閑話 円卓

 バネロたちは円卓の部屋に残っていた。


「本当に、いいのか?」

「決議後に言うのはどうかと思うよ、

チップ。」


 心配そうなチップ。

それをたしなめるトリス。


「口から出任せじゃない。

計算もされた案だったように思えるね。

あそこまで考えられる人間が今何人いる?」


 トリスは解放軍で認知能力が低い壁の外の住人と関わることが多い。

彼女たちはいわば、

かんしゃく持ちの子どもだ。

 あの男の言う通り、

彼女たちは損得より感情を優先する。

おかげでどんなに計画の佳境に差し掛かっていたとしても、

カッとなって台無しにしてしまう。

下手をすれば、

損得の計算すらできない者までいる。


 それすら計算にいれている恐ろしさ。


 チップは国の医療と保健に関する部門の長だ。

裏では男の保護施設の管理もしている。

なので、

保護施設にいる男の教育と実情をその目で見ている。


「あんなのが男な訳がない。

アレは、悪魔だ!」

「彼の談だが、

認知能力に男女差はないと言うぞ。

単純に教育の差だと。

 どんな記憶が埋め込まれたら、

ああなるんだろうな。

その辺りを詳しく知りたい。」


 バネロは舌なめずりしそうな顔で笑う。

バネロは最古参と言うこともあり、

軍部と交通機関の部門の長だ。


「それはそうと、

アレをうちであずかるんですか?」


 時間がないと言った女性が自信なさげに言う。

彼女はレオ。

製造、食料に関する部門の長だ。

彼女は続ける。


「ロボットを作る要求、でしたね。

理由をつけて後回しにしますか?」

「むしろ、先にやらせても良いんじゃないか?

どんなロボットを作るか見たい。

 搾精のロボットと言うことだが、

我々を脅せるほどの兵器を作るのかも知れん。」

「バネロ様、脅かさないでください。

それは冗談でも危険すぎます。
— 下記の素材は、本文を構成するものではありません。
(** * The cryptocurrency data pipeline of [crypto_pipeline_demo.py]

    A shallow embedding of the class [CryptoPipeline]: its methods are
    functions in a state-and-exception monad over the pipeline's world
    (the in-memory frame [self.df], the files it writes, what it prints,
    and how far it has consumed the network, the clock and the random
    generator).  The pandas operations the methods call are modelled on
    frames whose cells hold untyped values.

    - Numbers are exact rationals: the rounding of binary floating point
      is outside this development, and so is the text Python writes for a
      float, which is a parameter of the file operations ([PyText]).
    - A file is the grid of its fields; delimiters and quoting are not
      modelled. The file system holds a file or a directory at an
      absolute path, spelled as [pathlib] spells it; what [..] and links
      lead to is not resolved, and every path may be read and written.
    - The HTTP library is requests 2.27 or later, whose error for a body
      that is not JSON is a [RequestException]; the frames are those of
      pandas 2.
    - The network, the clock and the random generator are oracles held in
      the world.
    - Drawing is outside this development: [visualize_trends] and
      [visualize_bitcoin_price] are modelled up to the figure they ask
      the plotting library for, which stands for what they put on the
      screen and into the image file. The HTTP headers and the display
      options of pandas are left out, and so is [main], which prints
      frames the way pandas lays them out.

    The first part of the file holds the definitions, the second the
    properties. *)

From Stdlib Require Import ZArith QArith String Ascii List Lia Bool.
From Stdlib Require Import DecimalString DecimalN Sorted Permutation.
From stdpp Require Import base gmap strings list pretty.
Import ListNotations.
(* ===== verification/Stdio.v ===== *)
(** * The C library the tools use

    The conversions of [printf] and [sscanf] that the S-record tools use, and
    the part of [FILE] streams they depend on: [fgets], [fread], [fwrite],
    [fseek], [rewind] and [feof].  Characters are their codes in [Z]. *)

From S2P Require Import Prelude.

(** ** Formatted output *)

(** The digit characters of [%X]. *)
Definition hexdig (d : Z) : Z := if d <? 10 then 48 + d else 55 + d.

(** Digits of [v] in base [b], most significant first, no leading zero. *)
Fixpoint digits (fuel : nat) (b v : Z) (acc : list Z) : list Z :=
  match fuel with
  | O => acc
  | S k =>
      let acc' := hexdig (v mod b) :: acc in
      if v / b =? 0 then acc' else digits k b (v / b) acc'
  end.

(** [%0<w>X] of a 32-bit unsigned argument. *)
Definition fmt_X (w : nat) (v : Z) : list Z :=
  let ds := digits 8 16 v [] in replicate (w - length ds)%nat 48 ++ ds.

(** [%d] of an [int]. *)
Definition fmt_d (v : Z) : list Z :=
  if v <? 0 then 45 :: digits 10 10 (- v) [] else digits 10 10 v [].

(** ** Formatted input: [sscanf(s, "%d", &x)] *)

Definition isspace (c : Z) : bool := (c =? 32) || ((9 <=? c) && (c <=? 13)).

Definition isdigit (c : Z) : bool := (48 <=? c) && (c <=? 57).

Fixpoint skip_space (s : list Z) : list Z :=
  match s with
  | c :: s' => if isspace c then skip_space s' else s
  | [] => []
  end.

(** The decimal number a string starts with; [None] without a digit. *)
Fixpoint scan_digits (s : list Z) (acc : option Z) : option Z :=
  match s with
  | c :: s' => if isdigit c then scan_digits s' (Some (10 * default 0 acc + (c - 48))) else acc
  | [] => acc
  end.

Definition scan_signed (s : list Z) : option Z :=
  match s with
  | c :: s' =>
      if c =? 45 then Z.opp <$> scan_digits s' None
      else if c =? 43 then scan_digits s' None
      else scan_digits s None
  | [] => None
  end.

(** The new value of [x]: unchanged when nothing matches; the result is
    undefined when the number does not fit an [int]. *)
Definition sscanf_d (s : list Z) (x : Z) : outcome Z :=
  match scan_signed (skip_space s) with
  | None => Ret x
  | Some v =>
      if (-2147483648 <=? v) && (v <=? 2147483647) then Ret v else UB
  end.

(** ** Input streams *)

Record FILE := mkFILE {
  fcontent : list Z;  (* the bytes of the file *)
  fpos : nat;         (* the position of the next byte *)
  feof : bool         (* the end-of-file indicator *)
}.

Definition fopen_rb (content : list Z) : FILE := mkFILE content 0 false.

Definition frest (f : FILE) : list Z := drop (fpos f) (fcontent f).

(** [fseek(f, pos, SEEK_SET)] moves the position and clears the indicator. *)
Definition fseek_set (f : FILE) (pos : Z) : FILE := mkFILE (fcontent f) (Z.to_nat pos) false.

Definition rewind (f : FILE) : FILE := mkFILE (fcontent f) 0 false.

(** At most [n] characters up to and including a newline: the characters,
    and whether the end of the file was met. *)
Fixpoint take_line (n : nat) (s : list Z) : list Z * bool :=
  match n with
  | O => ([], false)
  | S k =>
      match s with
      | [] => ([], true)
      | c :: s' =>
          if c =? 10 then ([c], false)
          else let '(l, e) := take_line k s' in (c :: l, e)
      end
  end.

(** [fgets(line, n, f)]: the array is left as it is when the end of the file
    comes before any character; bytes after the terminator keep their values. *)
Definition fgets (line : list Z) (n : nat) (f : FILE) : list Z * FILE :=
  let '(l, e) := take_line (n - 1) (frest f) in
  let f' := mkFILE (fcontent f) (fpos f + length l) (feof f || e) in
  match l with
  | [] => (line, f')
  | _ => (l ++ 0 :: drop (S (length l)) line, f')
  end.

(** [fread(buf, 1, n, f)]: a short count leaves the rest of the array. *)
Definition fread (buf : list Z) (n : nat) (f : FILE) : list Z * FILE :=
  let got := take n (frest f) in
  (got ++ drop (length got) buf,
   mkFILE (fcontent f) (fpos f + length got) (feof f || bool_decide (length got < n)%nat)).

(** ** Output streams: [fseek(f, pos, SEEK_SET)] then [fwrite(data, 1, n, f)] *)

(** A write past the end leaves a gap of zeros; an empty write does nothing. *)
Definition fwrite_at (out : list Z) (pos : nat) (data : list Z) : list Z :=
  match data with
  | [] => out
  | _ => take pos (out ++ replicate (pos - length out)%nat 0) ++ data
           ++ drop (pos + length data) out
  end.

(** ** Lemmas *)

Lemma hexdig_byte d : 0 <= d < 16 -> is_byte (hexdig d).
Proof. intros H. unfold hexdig, is_byte. destruct (Z.ltb_spec d 10); lia. Qed.

Lemma hexdig_printable d : 0 <= d < 16 -> 48 <= hexdig d <= 70.
Proof. intros H. unfold hexdig. destruct (Z.ltb_spec d 10); lia. Qed.

(** [%02X] of a byte is its two digits. *)
Lemma fmt_X2 v : is_byte v -> fmt_X 2 v = [hexdig (v / 16); hexdig (v mod 16)].
Proof.
  intros H. apply (bool_decide_eq_true_1 (fmt_X 2 v = [hexdig (v / 16); hexdig (v mod 16)])).
  revert v H. apply byte_forall. vm_compute. reflexivity.
Qed.

Lemma fmt_X2_length v : is_byte v -> length (fmt_X 2 v) = 2%nat.
Proof. intros H. by rewrite fmt_X2. Qed.

Lemma digits_printable fuel b v acc :
  2 <= b <= 16 -> Forall (fun c => 48 <= c <= 70) acc ->
  Forall (fun c => 48 <= c <= 70) (digits fuel b v acc).
Proof.
  intros Hb. revert v acc. induction fuel as [|k IH]; intros v acc Hacc; simpl; [done|].
  assert (Forall (fun c => 48 <= c <= 70) (hexdig (v mod b) :: acc)).
  { constructor; [|done]. apply hexdig_printable.
    pose proof (Z.mod_pos_bound v b). lia. }
  destruct (v / b =? 0); auto.
Qed.

Lemma fmt_X_printable w v : Forall (fun c => 48 <= c <= 70) (fmt_X w v).
Proof.
  unfold fmt_X. apply Forall_app. split.
  - apply Forall_replicate. lia.
  - by apply digits_printable.
Qed.

Lemma digits_length fuel b v acc :
  (length (digits fuel b v acc) <= fuel + length acc)%nat.
Proof.
  revert v acc. induction fuel as [|k IH]; intros v acc; simpl; [lia|].
  destruct (v / b =? 0); simpl; [lia|]. etrans; [apply IH|]. simpl. lia.
Qed.

Lemma fmt_X_length_le w v : (length (fmt_X w v) <= Nat.max w 8)%nat.
Proof.
  unfold fmt_X. rewrite length_app, length_replicate.
  pose proof (digits_length 8 16 v []) as H. cbn [length] in H. lia.
Qed.

(** A line that ends in a newline is read whole. *)
Lemma take_line_newline n l rest :
  Forall (fun c => c <> 10) l -> (length l < n)%nat ->
  take_line n (l ++ 10 :: rest) = (l ++ [10], false).
Proof.
  intros Hl. revert n. induction Hl as [|c l Hc Hl IH]; intros [|n] Hn; simpl in *; try lia.
  - done.
  - destruct (Z.eqb_spec c 10); [done|]. rewrite IH by lia. done.
Qed.

Lemma fgets_newline line n content pos e l rest :
  drop pos content = l ++ 10 :: rest ->
  Forall (fun c => c <> 10) l -> (length l + 1 < n)%nat ->
  fgets line n (mkFILE content pos e)
  = (l ++ [10] ++ 0 :: drop (length l + 2) line, mkFILE content (pos + (length l + 1)) e).
Proof.
  intros Hd Hl Hn. unfold fgets, frest. simpl. rewrite Hd, take_line_newline by (auto; lia).
  rewrite length_app, orb_false_r. simpl.
  destruct (l ++ [10]) eqn:E; [by destruct l|]. rewrite <- E, <- app_assoc.
  replace (S (length l + 1)) with (length l + 2)%nat by lia. done.
Qed.

(** At the end of the file nothing is read and the array is kept. *)
Lemma fgets_eof line n content pos e :
  (1 < n)%nat -> drop pos content = [] ->
  fgets line n (mkFILE content pos e) = (line, mkFILE content pos true).
Proof.
  intros Hn Hd. unfold fgets, frest. simpl. rewrite Hd.
  destruct (n - 1)%nat eqn:E; [lia|]. simpl.
  by rewrite Nat.add_0_r, orb_true_r.
Qed.

(** [fgets] makes progress unless it meets the end of the file. *)
Lemma take_line_progress n s l e :
  (0 < n)%nat -> take_line n s = (l, e) -> e = false -> (0 < length l)%nat.
Proof.
  destruct n as [|n]; [lia|]. intros _. destruct s as [|c s]; simpl; [by intros [= <- <-]|].
  destruct (c =? 10); [intros [= <- <-] _; simpl; lia|].
  destruct (take_line n s). intros [= <- <-] _. simpl. lia.
Qed.

Lemma take_line_length n s l e : take_line n s = (l, e) -> (length l <= length s)%nat.
Proof.
  revert s l e. induction n as [|n IH]; intros [|c s] l e; simpl; try by intros [= <- <-]; simpl; lia.
  destruct (c =? 10); [intros [= <- <-]; simpl; lia|].
  destruct (take_line n s) as [l' e'] eqn:E. intros [= <- <-]. apply IH in E. simpl. lia.
Qed.

(** Writing the next chunk of a file in place. *)
Lemma fwrite_at_in_range out pos data :
  (pos + length data <= length out)%nat ->
  fwrite_at out pos data = take pos out ++ data ++ drop (pos + length data) out.
Proof.
  intros H. unfold fwrite_at. destruct data as [|b data'].
  - simpl. rewrite Nat.add_0_r. symmetry. apply take_drop.
  - replace (pos - length out)%nat with 0%nat by lia. simpl. by rewrite app_nil_r.
Qed.

Lemma length_fwrite_at out pos data :
  (pos + length data <= length out)%nat -> length (fwrite_at out pos data) = length out.
Proof.
  intros H. rewrite fwrite_at_in_range, !length_app, length_take, length_drop by done. lia.
Qed.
」


 レオはおどおどと狼狽えはするものの、

しっかり物は言う。


「私も危険なものにおもえました。

アレを監禁しているホテルを襲って拘束しますか?

今なら二十分もあれば完了します。」

「そんなに急くな、リンキー。

今逃げられても困る。

また軍部のロボット兵が減ってしまうぞ。」


 バネロにたしなめられたリンキーは、

経済と気象、

特に『オメガ』の動向を監視する部門の長だ。


「私としてはあの遺伝子をたどって、

近い者の認知能力を計りたいですね。

 もし、アレ血縁者も優秀なら、

是非DNAサンプルを保存しておきたい。」


 腕を組み、そう言う女性の名はライト。

彼女はライフラインを管理している部門の長だ。

彼女自身は開発に携わりたかったと言う程、

化学に傾倒している。


「彼の案がなければ、

私は壁の外の住人を男と同じように保護施設に入れて管理する案を提案するつもりだった。

それよりあれの方が良い案だ。

 あの頭脳はもう少し利用できる。

処理は後でも良い。

ただ、監視は続けろ。

何かあったら頭は守れ。

記憶データが欲しいしな。」


 バネロはそう言いながら席を立った。


「今日は解散だ。

明日から皆、

寝る間も惜しんで働いて貰うぞ。

 まったく、

身体を改造して無理矢理に長生きした甲斐があった。

今日ほど笑ったのはいつぶりだろうか。」


 この国の平均寿命は、約三十八歳。

七十二歳のバネロの身体改造は大部分に及ぶ。

彼女自身が無理矢理と言うほど、

無茶な施術も多数していた。

 彼女自身が正常な遺伝子を持った少ない人材だからだ。

遺伝子的多様性を少しでも保つため、

正常な遺伝子を持った女性には長くたくさん出産してもらう必要がある。

 彼女は自分から進んで、

少しでも良くなれば、と言い。

卵子を数十個提供し、

自身でも八人の子どもを産んでいる。

 閉経後もこうして国政に力を注ぎ、

世界の危機を救うため人生を賭してきた人物だ。


「もう絶望を眺め続けるのはうんざりなんだ。

この希望に私は余生も後生も賭けたい。」


 バネロはそう呟いて部屋を出た。